- Material: Wood
- Size: 104 cm high in total (male figure)
- Created: 15th-16th century
- Present location: British Museum, London
- Registration: Am1977, Q.1-3

= Zemi figures from Vere, Jamaica =

Important collection of pre-Columbian wooden figures

The Zemi figures from Vere, Jamaica (this area is situated in the modern parish of Clarendon) are an important collection of pre-Columbian wooden figures found in the Carpenters Mountains in Jamaica in the late 18th century. They were originally made by the Taíno people and may have served as venerated objects that housed local spirits or deities. They now form part of the British Museum's collection.

==Discovery==
The three figures were found by a surveyor in a cave near the settlement of Vere in the Carpenters Mountains in June 1792. They were exhibited for the first time at the Society of Antiquaries of London in 1799 by Isaac Alves Rebello, whose father had owned them until his death in 1796. It is presumed that his son Isaac gave them to the British Museum soon after, though the gift was not recorded in their records (not untypically for the period).

==Description==
All three figures are carved from a tropical hardwood called guayacan (Guaiacum officinale L.). The surface of the sculptures were probably polished with pebbles to bring the resin to the surface and attain the black lustre. The largest figure (the head of which is illustrated here) represents a male spiritual being, with prominent genitalia and powerful limbs, demonstrating masculine strength and virility. The second figure, at 87 cm high slightly smaller than the male zemi, mixes human and animal characteristics. The head can be described as birdlike with a protruding beak and teeth made of inlaid shells, but the body is more human-like with male sexual organs.
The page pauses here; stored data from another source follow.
(* ===== verification/ChainAsset.v ===== *)
(** * Assets and symbols of the chain library

    [symbol.hpp], [asset.hpp] and [asset.cpp] of [libraries/chain]: amounts with a
    symbol, printed and parsed.

    Trimming and the conversions between integers and text are Boost's: the class
    [BoostText] has the functions, [BoostTextLaws] what the code relies on.  An
    exception keeps its class through [FC_CAPTURE_LOG_AND_RETHROW].  A shift by
    64 bits or more is [undefined_behavior]. *)

From Stdlib Require Import Ascii.
From S2P Require Import Prelude Exceptions Name.

Module ChainAsset.

Abbreviation R := (result exn).

(** ** Text *)

Class BoostText : Type :=
  { (** [boost::algorithm::trim_copy] *)
    trim : cstring → cstring;
    (** [boost::lexical_cast<int64_t>]; [None] is [bad_lexical_cast] *)
    parse_int64 : cstring → option Z;
    (** [boost::lexical_cast<std::string>] of an integer *)
    print_int64 : Z → cstring }.

Definition digit (d : Z) : ascii := ascii_of_N (Z.to_N (48 + d)).
Definition is_digit (c : ascii) : Prop := 48 ≤ code c ≤ 57.
#[export] Instance is_digit_dec c : Decision (is_digit c).
Proof. unfold is_digit. apply _. Defined.

(** Decimal digits of a number that has at most [fuel] of them; [std::to_string]
    of a [size_t] is this with enough fuel. *)
Fixpoint digits (fuel : nat) (z : Z) : cstring :=
  match fuel with
  | O => []
  | S fuel => if z <? 10 then [digit z] else digits fuel (z / 10) ++ [digit (z mod 10)]
  end.

Definition to_string_size (z : Z) : cstring := digits 20 z.

(** The number that digits stand for. *)
Definition number (l : cstring) : Z := foldl (fun z c => 10 * z + (code c - 48)) 0 l.

Definition space : ascii := " "%char.
Definition is_space (c : ascii) : Prop := code c = 32 ∨ 9 ≤ code c ≤ 13.

(** Text that starts and ends with characters that are no spaces stays; digits
    with or without a minus sign are integers; a natural number prints as its
    digits. *)
Class BoostTextLaws `{BoostText} : Prop :=
  { trim_id : ∀ l, (∀ c, head l = Some c → ¬ is_space c) → (∀ c, last l = Some c → ¬ is_space c) → trim l = l;
    parse_digits : ∀ l, l ≠ [] → Forall is_digit l → number l ≤ i64_max → parse_int64 l = Some (number l);
    parse_negative : ∀ l, l ≠ [] → Forall is_digit l → number l ≤ i64_max →
      parse_int64 ("-"%char :: l) = Some (- number l);
    print_digits : ∀ z, 0 ≤ z ≤ i64_max → print_int64 z = digits 20 z }.

(** [std::string::find] of a character, and the two halves around it. *)
Fixpoint find_char (c : ascii) (s : cstring) : option nat :=
  match s with
  | [] => None
  | x :: s => if decide (x = c) then Some 0%nat else S <$> find_char c s
  end.

(** ** Symbols *)

Definition max_precision : Z := 18.
Definition decimals (v : Z) : Z := Z.land v 0xFF.

Definition is_upper (c : ascii) : bool := (65 <=? code c) && (code c <=? 90).
Definition valid_name (s : cstring) : bool := forallb is_upper s.
Definition counted (m : meta_permission) (total : Z) (r : result exn Z) : Prop :=
  ∀ t, r = Ok t → t = total ∨ (t = u32 (total + meta_weight m) ∧ ∃ d, holds c (allowed c d) m = true).

Lemma visit_permission_sound rec p total s :
  sound_rec rec → cache_sound s →
  cache_sound (visit_permission c rec p total s).2 ∧ counted (MPAccount p) total (visit_permission c rec p total s).1.
Proof using Hpta Hwild.
  intros Hrec Hs. unfold visit_permission, counted, mbind, st_bind, gets.
  destruct (permission_status_in_cache _ _) as [[]|] eqn:Est; cbn.
  1,2: split; [done|intros ? [= <-]; by left].
  { split; [done|]. intros ? [= <-]. right. split; [done|]. by apply (status_sound s). }
  destruct rec as [f|]; [|split; [done|intros ? [= <-]; by left]].
  destruct (permission_to_authority c (plw_permission p)) as [a|e] eqn:Ea; cycle 1.
  { destruct derives_from; cbn; (split; [done|]); [intros ? [= <-]; by left|done]. }
  assert (Hp := Hwild _ _ Ea). cbn.
  destruct (Hrec f a (set_cached (plw_permission p) being_evaluated s)) as [H1 H2]; [done|by eapply Hpta|..].
  { by apply set_cached_sound. }
  destruct (f a _) as [[[]|e] s1]; cbn in *.
  - destruct H2 as [d Hd]; [done|].
    assert (allowed c (S d) (plw_permission p) = true) as Hall by (cbn; rewrite Ea, Hd; apply orb_true_r).
    split; [apply set_cached_sound; [done| |done]; by exists (S d)|].
    intros ? [= <-]. right. split; [done|]. by exists (S d).
  - split; [by apply set_cached_sound|]. intros ? [= <-]. by left.
  - done.
Qed.

Lemma visit_sound rec m total s :
  sound_rec rec → cache_sound s →
  cache_sound (visit c rec m total s).2 ∧ counted m total (visit c rec m total s).1.
Proof using Hpta Hwild.
  destruct m as [p|k|w]; cbn [visit]; [by apply visit_permission_sound|..]; intros _ Hs.
  - unfold visit_key, counted. destruct (list_find _ _) as [[i x]|] eqn:E; cbn.
    + split; [done|]. intros ? [= <-]. right. split; [done|]. exists 0%nat. cbn.
      apply list_find_Some in E as (Hi & -> & _). apply bool_decide_eq_true. by eapply list_elem_of_lookup_2.
    + split; [done|]. intros ? [= <-]. by left.
  - split; [done|]. unfold visit_wait, counted. cbn. intros ? [= <-].
    destruct (_ <=? _) eqn:E; [right|by left]. split; [done|]. exists 0%nat. done.
Qed.
Definition exec_call (e : call_env) (c : table_call) : TC Z :=
  match c with
  | Store scope table payer id buffer => db_store_i64 e scope table payer id buffer
  | Update it payer buffer => done_with (db_update_i64 e it payer buffer)
  | Remove it => done_with (db_remove_i64 e it)
  | Get it n => iterator_of (db_get_i64 it n)
  | Next it => iterator_of (db_next_i64 it)
  | Previous it => iterator_of (db_previous_i64 it)
  | Find code scope table id => db_find_i64 code scope table id
  | Lowerbound code scope table id => db_lowerbound_i64 code scope table id
  | Upperbound code scope table id => db_upperbound_i64 code scope table id
  | EndOf code scope table => db_end_i64 code scope table
  | IdxStore scope table payer id value => idx_store e scope table payer id value
  | IdxUpdate it payer value => done_with (idx_update e it payer value)
  | IdxRemove it => done_with (idx_remove e it)
  | IdxNext it => iterator_of (next_secondary it)
  | IdxPrevious it => iterator_of (previous_secondary it)
  | IdxFind code scope table value => iterator_of (find_secondary code scope table value)
  | IdxLowerbound code scope table value => iterator_of (lowerbound_secondary code scope table value)
  | IdxUpperbound code scope table value => iterator_of (upperbound_secondary code scope table value)
  | IdxEndOf code scope table => end_secondary code scope table
  | IdxNextPrimary it => iterator_of (next_primary it)
  | IdxPreviousPrimary it => iterator_of (previous_primary it)
  | IdxFindPrimary code scope table id => iterator_of (find_primary code scope table id)
  | IdxLowerboundPrimary code scope table id => iterator_of (lowerbound_primary code scope table id)
  | IdxUpperboundPrimary code scope table id => iterator_of (upperbound_primary code scope table id)
  end.

Definition fits (c : table_call) : Prop :=
  match c with Store _ _ _ _ b | Update _ _ b => size_of b ≤ u32_max | _ => True end.

(** The tables as a map, and what a call does to it. *)
Definition represents (s : tstate) (m : gmap (table_key * Z) (Z * bytes)) : Prop :=
  ∀ k v, m !! k = Some v ↔ has s k v.

Inductive map_step (e : call_env) (s : tstate) (m : gmap (table_key * Z) (Z * bytes)) :
    table_call → gmap (table_key * Z) (Z * bytes) → Prop :=
| map_store scope table payer id buffer :
    m !! ((receiver e, scope, table), id) = None →
    map_step e s m (Store scope table payer id buffer) (<[((receiver e, scope, table), id) := (payer, buffer)]> m)
| map_update it payer buffer k old :
    at_key s it k old → k.1.1.1 = receiver e →
    map_step e s m (Update it payer buffer) (<[k := (if payer =? 0 then old.1 else payer, buffer)]> m)
| map_remove it k old :
    at_key s it k old → k.1.1.1 = receiver e → map_step e s m (Remove it) (delete k m)
| map_other c :
    match c with Store _ _ _ _ _ | Update _ _ _ | Remove _ => False | _ => True end → map_step e s m c m.

Lemma kept_refl s : tables_wf None s → ranges s → kept s s.
Proof. intros Hw Hr. split; [done|done|done|lia]. Qed.

(** Calls that only look at rows. *)
Lemma read_kv_kept {A} (m : ST (part bytes) exn A) s a s' :
  on_kv m s = (Ok a, s') → tables_wf None s → ranges s →
  (∀ a p', m (kv s) = (Ok a, p') → same_rows (kv s) p' ∧ part_wf (tables s) p') →
  kept s s' ∧ ∀ k v, has s' k v ↔ has s k v.
Proof.
  intros (p & H & ->)%on_kv_ok Hw Hr Hm. destruct (Hm _ _ H) as [[Hrows _] Hp]. split.
  - apply set_kv_kept; [by apply kept_refl|done|done].
  - intros k v. unfold has. cbn. by rewrite Hrows.
Qed.

Lemma read_idx_kept {A} (m : ST (part Z) exn A) s a s' :
  on_idx m s = (Ok a, s') → tables_wf None s → ranges s →
  (∀ a p', m (idx s) = (Ok a, p') → same_rows (idx s) p' ∧ part_wf (tables s) p') →
  kept s s' ∧ ∀ k v, has s' k v ↔ has s k v.
Proof.
  intros (p & H & ->)%on_idx_ok Hw Hr Hm. destruct (Hm _ _ H) as [[Hrows _] Hp]. split; [|done].
  apply set_idx_kept; [by apply kept_refl|done|done].
Qed.

Lemma db_get_ok it n s a s' :
  db_get_i64 it n s = (Ok a, s') → tables_wf None s → ranges s → kept s s' ∧ ∀ k v, has s' k v ↔ has s k v.
Proof.
  intros H Hw Hr. unfold db_get_i64 in H. simpl_ok. destruct x as [id r].
  match goal with H : on_kv _ _ = (Ok _, ?s1) |- _ =>
    apply read_kv_kept in H; [|done|done|intros [i r'] p' Hd; apply (deref_ok (tables s)) in Hd as (-> & _); [split; [done|apply Hw]|apply Hw]] end.
  destruct (n =? 0); simpl_ok; done.
Qed.

Definition writes_kv (c : table_call) : Prop :=
  match c with Store _ _ _ _ _ | Update _ _ _ | Remove _ => True | _ => False end.

(** Every call but three leaves the primary rows as they are. *)
Lemma other_calls_ok e c s r s' :
  ¬ writes_kv c → exec_call e c s = (Ok r, s') → tables_wf None s → ranges s → room s →
  kept s s' ∧ ∀ k v, has s' k v ↔ has s k v.
Proof.
  intros Hc H Hw Hr Hroom. pose proof (tw_kv _ _ Hw) as Hk. pose proof (tw_idx _ _ Hw) as Hi.
  assert (∀ {D} (key : row D → list Z) k, (∀ p, from_rows p (lower_bound key k p)) ∧
    (∀ p, from_rows p (upper_bound key k p)) ∧ (∀ p, from_rows p (find_row key k p))) as Hb.
  { intros D key k. split; [|split]; intros p; apply (bounds_from_rows key k p). }
  destruct c; cbn [exec_call writes_kv] in *; try tauto;
    unfold iterator_of, done_with, db_next_i64, db_previous_i64, db_find_i64, db_lowerbound_i64, db_upperbound_i64, db_end_i64,
      next_secondary, previous_secondary, find_secondary, lowerbound_secondary, upperbound_secondary, end_secondary,
      next_primary, previous_primary, find_primary, lowerbound_primary, upperbound_primary in H; simpl_ok;
    repeat match goal with
    | H : db_get_i64 _ _ _ = _ |- _ => by eapply db_get_ok
    | H : idx_store _ _ _ _ _ _ _ = _ |- _ => by eapply idx_store_ok
    | H : idx_update _ _ _ _ _ = _ |- _ => by eapply idx_update_ok
    | H : idx_remove _ _ _ = _ |- _ => by eapply idx_remove_ok
    | H : on_kv _ _ = _ |- _ => apply read_kv_kept in H; [exact H|done|done|]; intros a p'
    | H : on_idx _ _ = _ |- _ => apply read_idx_kept in H; [exact H|done|done|]; intros a p'
    | |- next _ _ _ = _ → _ => by apply next_ok
    | |- previous _ _ _ _ = _ → _ => by apply previous_ok
    | |- end_of _ _ = _ → _ => by apply end_of_ok
    | |- search _ _ _ = _ → _ => apply search_ok; [done|intros tid q; apply Hb]
    end.
Qed.

(** There is such a map. *)
Lemma representable ex s : tables_wf ex s → ∃ m, represents s m.
Proof.
  intros Hw. unfold represents, has.
  pose proof (wf_keyed _ _ Hw) as Hk. revert Hk. generalize (rows (kv s)). intros R.
  induction R as [|id r R Hid IH] using map_ind; intros Hk.
  - exists ∅. intros k v. rewrite lookup_empty. split; [done|]. by intros (i & r & ? & _).
  - destruct IH as [m Hm].
    { intros i j r1 r2 Hi Hj. apply (Hk i j); rewrite lookup_insert_ne; congruence. }
    destruct (names (tables s) (r_tid r)) as [t|] eqn:Hn.
    + exists (<[(t, r_primary r) := (r_payer r, r_data r)]> m). intros k v.
      rewrite lookup_insert_Some, content_insert, Hn, Hm by done. split.
      * intros [[<- <-]|[_ ?]]; [by left|by right].
      * intros [(Hkt & Hkp & ->)|Hc]; [left; destruct k; cbn in *; split; congruence|]. right. split; [|done].
        intros <-. destruct Hc as (i & r' & Hi & Hn' & Hp & _). cbn in *.
        assert (id = i) as <-; [|congruence].
        apply (Hk id i r r'); rewrite ?lookup_insert_eq, ?lookup_insert_ne, ?Hn, ?Hn' by congruence; done.
    + exists m. intros k v. rewrite content_insert, Hn, Hm by done. split; [by right|]. by intros [[? _]|?].
Qed.

Lemma represents_same s s' m : represents s m → (∀ k v, has s' k v ↔ has s k v) → represents s' m.
Proof. intros Hm H k v. by rewrite H. Qed.

(** One call: the tables stay well formed, the map they represent takes the step. *)
Lemma call_ok e c s r s' m :
  exec_call e c s = (Ok r, s') → tables_wf None s → ranges s → room s → fits c → represents s m →
  kept s s' ∧ ∃ m', map_step e s m c m' ∧ represents s' m'.
Proof.
  intros H Hw Hr Hroom Hf Hm.
  assert (Decision (writes_kv c)) as [Hc|Hc] by (destruct c; cbn; apply _).
  - destruct c; cbn [writes_kv exec_call fits] in *; try done; unfold done_with in H; simpl_ok.
    + apply db_store_ok in H as (Hk & Hnone & Hh & _); [|done..]. split; [done|]. eexists. split.
      { apply map_store. destruct (m !! _) as [v|] eqn:E; [|done]. apply Hm in E. by apply Hnone in E. }
      intros k v. rewrite lookup_insert_Some, Hh, (Hm k v). split.
      * intros [[<- <-]|[_ ?]]; [by left|by right].
      * intros [[-> ->]|Hv]; [by left|right]. split; [|done]. intros <-. by apply Hnone in Hv.
    + apply db_update_ok in H0 as (Hk & k0 & old & Hat & Hrec & Hh); [|done..]. split; [done|]. eexists.
      split; [by eapply map_update|]. intros k v. rewrite lookup_insert_Some, Hh, (Hm k v). naive_solver.
    + apply db_remove_ok in H0 as (Hk & k0 & old & Hat & Hrec & Hh); [|done..]. split; [done|]. eexists.
      split; [by eapply map_remove|]. intros k v. rewrite lookup_delete_Some, Hh, (Hm k v). naive_solver.
  - destruct (other_calls_ok _ _ _ _ _ Hc H Hw Hr Hroom) as [Hk Hh]. split; [done|]. exists m. split; [|by eapply represents_same].
    apply map_other. by destruct c.
Qed.
(** Producers among those whose active permission is granted. *)
Definition in_favor (truth : permission_level → bool) (ps : list Schedule.producer_key) : Z :=
  Z.of_nat (length (filter (fun p => truth (mk_level (Schedule.producer_name p) config.active_name) = true) ps)).

Lemma producers_weight c truth ps : weight_of c truth (factors (producers_authority ps 0)) = in_favor truth ps.
Proof.
  unfold factors, in_favor, weight_of. cbn [producers_authority waits keys accounts fmap list_fmap app].
  induction ps as [|p ps IH]; [done|]. rewrite filter_cons, !fmap_cons. cbn [foldr]. rewrite IH.
  cbn [holds plw_permission meta_weight plw_weight].
  case_decide as E; [rewrite E; cbn [length]; lia|]. destruct (truth _); [done|lia].
Qed.

Lemma threshold_more_than (n k num den : Z) : 0 ≤ n → 0 ≤ num → 0 < den → n * num < u32_max →
  (calculate_threshold n num den <= k ↔ num * n < den * k).
Proof.
  intros Hn Hnum Hden Hfit. unfold calculate_threshold. rewrite (u32_small (n * num)) by (unfold u32_max in *; nia).
  assert (0 ≤ n * num / den ≤ n * num) as Hq.
  { split; [apply Z.div_pos; nia|]. apply Z.div_le_upper_bound; nia. }
  rewrite u32_small by (unfold u32_max in *; lia).
  pose proof (Z.div_mod (n * num) den ltac:(lia)). pose proof (Z.mod_pos_bound (n * num) den Hden). nia.
Qed.
Lemma verify_reads v a s u s' : ResourceLimits.verify_account_ram_usage v a s = (Ok u, s') → s' = s.
Proof.
  intros H. unfold ResourceLimits.verify_account_ram_usage in H. apply st_bind_ok in H as (r & s1 & Hl & H).
  apply ResourceLimits.get_account_limits_spec in Hl as (-> & _). destruct r as [[ram nw] cw].
  unfold ResourceLimits.get_row in H. simpl_ok. destruct (0 <=? ram); by simpl_ok.
Qed.

Lemma for_each_reads {S A} (f : A → ST S exn ()) l : (∀ a s u s', f a s = (Ok u, s') → s' = s) →
  ∀ s u s', for_each f l s = (Ok u, s') → s' = s.
Proof.
  intros Hf. induction l as [|a l IH]; intros s u s' H; cbn [for_each] in H; [by injection H as <- <-|].
  apply st_bind_ok in H as (u1 & s1 & H1 & H). apply Hf in H1 as ->. by apply IH in H.
Qed.

Lemma note_permissions_limits e l : ∀ x u x', for_each (note_permission e) l x = (Ok u, x') →
  limits (db x') = limits (db x) ∧ validate_ram_usage x' = validate_ram_usage x ∧ conf x' = conf x.
Proof.
  induction l as [|p l IH]; intros x u x' H; cbn [for_each] in H; [by injection H as <- <-|].
  apply st_bind_ok in H as (u1 & x1 & H1 & H). apply IH in H as (-> & -> & ->).
  unfold note_permission, get_db in H1. apply st_bind_ok in H1 as (d & x2 & [= <- <-] & H1).
  apply st_bind_ok in H1 as (q & x2 & [_ <-]%lift_ok & H1). unfold on_auth in H1.
  destruct (update_permission_usage _ _ _) as [r a]. by injection H1 as _ <-.
Qed.

Lemma on_cx_ok {A} (m : NC A) t a t' : on_cx m t = (Ok a, t') → ∃ x, m (cx t) = (Ok a, x) ∧ t' = set_cx x t.
Proof. unfold on_cx. destruct (m (cx t)) as [r x]. intros [= -> <-]. by exists x. Qed.

Lemma on_rl_read {A} (m : ST RLdb exn A) t a t' :
  (∀ s r s', m s = (Ok r, s') → s' = s) → on_rl m t = (Ok a, t') → t' = t ∧ m (limits (db (cx t))) = (Ok a, limits (db (cx t))).
Proof.
  intros Hr H. unfold on_rl in H. apply on_cx_ok in H as (x & H & ->). apply on_limits_read in H as [-> H]; [|done].
  split; [by destruct t|done].
Qed.

Lemma max_bandwidth_spec e force t r t' : max_bandwidth_billed_accounts_can_pay e force t = (Ok r, t') →
  t' = t ∧ 0 ≤ r.1.1.1 ≤ large_number_no_overflow ∧ 0 ≤ r.1.1.2 ≤ large_number_no_overflow ∧
  ∀ a, a ∈ bill_to_accounts t → pays (view e) (limits (db (cx t))) r.1.1.1 r.1.1.2 a.
Proof.
  intros H. unfold max_bandwidth_billed_accounts_can_pay in H. apply st_bind_ok in H as (t0 & t1 & [= <- <-] & H).
  apply on_cx_ok in H as (x & H & ->). apply can_pay_loop_spec in H as (-> & H1 & H2 & Hp); [|done..].
  split; [by destruct t|]. split; [exact H1|]. split; [exact H2|]. intros a Ha. apply Hp. by apply in_ascending_elem.
Qed.

(** What [finalize] knows when it bills. *)
Record checked (e : trx_env) (t t' : txc) : Prop := mk_checked
  { ck_limits : limits (db (cx t')) = limits (db (cx t));
    ck_billed : bill_to_accounts t' = bill_to_accounts t;
    ck_pays : ∀ a, a ∈ bill_to_accounts t →
      pays (view e) (limits (db (cx t))) (net_limit (net t')) (objective_duration_limit (cpu t')) a;
    ck_net_limit : net_limit (net t') ≤ net_limit (net t);
    ck_cpu_limit : objective_duration_limit (cpu t') ≤ objective_duration_limit (cpu t);
    ck_rounded : net_usage (net t') = u64 (net_usage (net t) + 7) / 8 * 8;
    ck_within : skip_trx_checks e = false →
      net_usage (net t') ≤ net_limit (net t') ∧
      min_transaction_cpu_usage (cfg t') ≤ billed_cpu_time_us (cpu t') ≤ objective_duration_limit (cpu t') }.

Lemma lower_limits_spec p t : 0 ≤ p.1.1.1 ≤ large_number_no_overflow →
  net_limit (net (lower_limits p t)) ≤ net_limit (net t) ∧ net_limit (net (lower_limits p t)) ≤ p.1.1.1 ∧
  eager_net_limit (net (lower_limits p t)) = net_limit (net (lower_limits p t)) ∧
  objective_duration_limit (cpu (lower_limits p t)) ≤ objective_duration_limit (cpu t) ∧
  objective_duration_limit (cpu (lower_limits p t)) ≤ p.1.1.2.
Proof.
  destruct p as [[[nl cl] gn] gc]. cbn [fst snd]. intros Hn. unfold lower_limits.
  assert (u64 nl = nl) as -> by (apply u64_small; change large_number_no_overflow with 4611686018427387903 in Hn; unfold u64_max; lia).
  destruct (Z.leb_spec nl (net_limit (net t))), (Z.leb_spec cl (objective_duration_limit (cpu t))); cbn; lia.
Qed.

Lemma finalize_checks_spec e now t t' : finalize_checks e now t = (Ok (), t') → checked e t t'.
Proof.
  intros H. unfold finalize_checks in H. apply st_bind_ok in H as (t0 & t1 & [= <- <-] & H).
  apply st_bind_ok in H as ([] & t1 & [Hi <-]%st_assert_ok & H).
  apply st_bind_ok in H as ([] & t1 & Hperm & H).
  assert (∃ x, t1 = set_cx x t ∧ limits (db x) = limits (db (cx t))) as (x & -> & Hx).
  { destruct (is_input t); [|injection Hperm as <-; exists (cx t); by destruct t].
    apply on_cx_ok in Hperm as (x & Hperm & ->). exists x. by apply note_permissions_limits in Hperm as (-> & _). }
  clear Hperm. apply st_bind_ok in H as (t0 & t1 & [= <- <-] & H). apply st_bind_ok in H as ([] & t1 & Hram & H).
  apply on_rl_read in Hram as [-> _]; [|intros s []; apply for_each_reads; apply verify_reads].
  apply st_bind_ok in H as (p & t1 & Hp & H). apply max_bandwidth_spec in Hp as (-> & Hn & Hc & Hpay).
  apply st_bind_ok in H as ([] & t1 & [= <-] & H). apply st_bind_ok in H as (t0 & t1 & [= <- <-] & H).
  apply st_bind_ok in H as ([] & t1 & [Hnet <-]%lift_ok & H).
  apply st_bind_ok in H as (b & t2 & Hb & H).
  apply st_bind_ok in H as (t0 & t3 & [= <- <-] & H). apply st_bind_ok in H as ([] & t3 & [Hcpu <-]%lift_ok & [_ <-]%lift_ok).
  destruct (lower_limits_spec p (set_cx x t) Hn) as (L1 & L2 & L3 & L4 & L5). set (t1 := lower_limits p (set_cx x t)) in *.
  assert (∃ z, t2 = set_cpu (with_billed z (cpu t1)) t1) as [z ->].
  { unfold update_billed_cpu_time in Hb. apply st_bind_ok in Hb as ([] & t3 & Hb & Hb').
    destruct (explicit_billed_cpu_time e); simpl_ok; [|by eexists].
    exists (billed_cpu_time_us (cpu t1)). by destruct t1 as [? ? ? ? ? [] ? ? ? ? ? ? ?]. }
  assert (cx t1 = x ∧ bill_to_accounts t1 = bill_to_accounts t ∧ net_usage (net t1) = u64 (net_usage (net t) + 7) / 8 * 8) as (E1 & E2 & E3).
  { unfold t1, lower_limits. destruct p as [[[? ?] ?] ?]. by destruct (_ <=? _), (_ <=? _). }
  cbn in Hpay. rewrite Hx in Hpay.
  constructor; cbn; [by rewrite E1|done| |done|done|done|].
  - intros a Ha. eapply pays_less; [exact L2|exact L5|by apply Hpay].
  - intros Hs. unfold check_net_usage in Hnet. rewrite Hs, L3 in Hnet.
    destruct (Z.ltb_spec (net_limit (net t1)) (net_usage (net t1))); [done|]. split; [done|].
    unfold validate_cpu_usage_to_bill in Hcpu. rewrite Hs in Hcpu. cbn in Hcpu. simpl_ok. to_prop. cbn in *. lia.
Qed.

(** The limits of the transaction are within what is left of the block. *)
Definition block_room (t : txc) : Prop :=
  let l := limits (db (cx t)) in
  0 ≤ pending_net_usage (rl_state l) ∧ 0 ≤ pending_cpu_usage (rl_state l) ∧
  net_limit (net t) + pending_net_usage (rl_state l) ≤ ResourceLimits.max (net_limit_parameters (rl_config l)) ∧
  objective_duration_limit (cpu t) + pending_cpu_usage (rl_state l) ≤ ResourceLimits.max (cpu_limit_parameters (rl_config l)).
The third sculpture has an unusually wide face carved below a canopy, which was probably used for the ritual inhalation of a hallucinogenic substance called cahoba.

== Original purpose ==
As the Taíno's written record is in the form of petroglyphs (a type of Proto-writing) on which very little research has been done, the purpose and role of these figures are based on records kept by the Spanish during the early colonial period. It appears that the Taíno actively sought contact with spiritual beings who were capable of performing many deeds on their behalf. The taking of hallucinogenic drugs seems to have been an important part of communicating with these deities. The ingredients of the substance called cahoba are thought to have been based on powdered tobacco but other additions including brine and lime have been proposed and hallucogins prepared from Anadenanthera peregrina.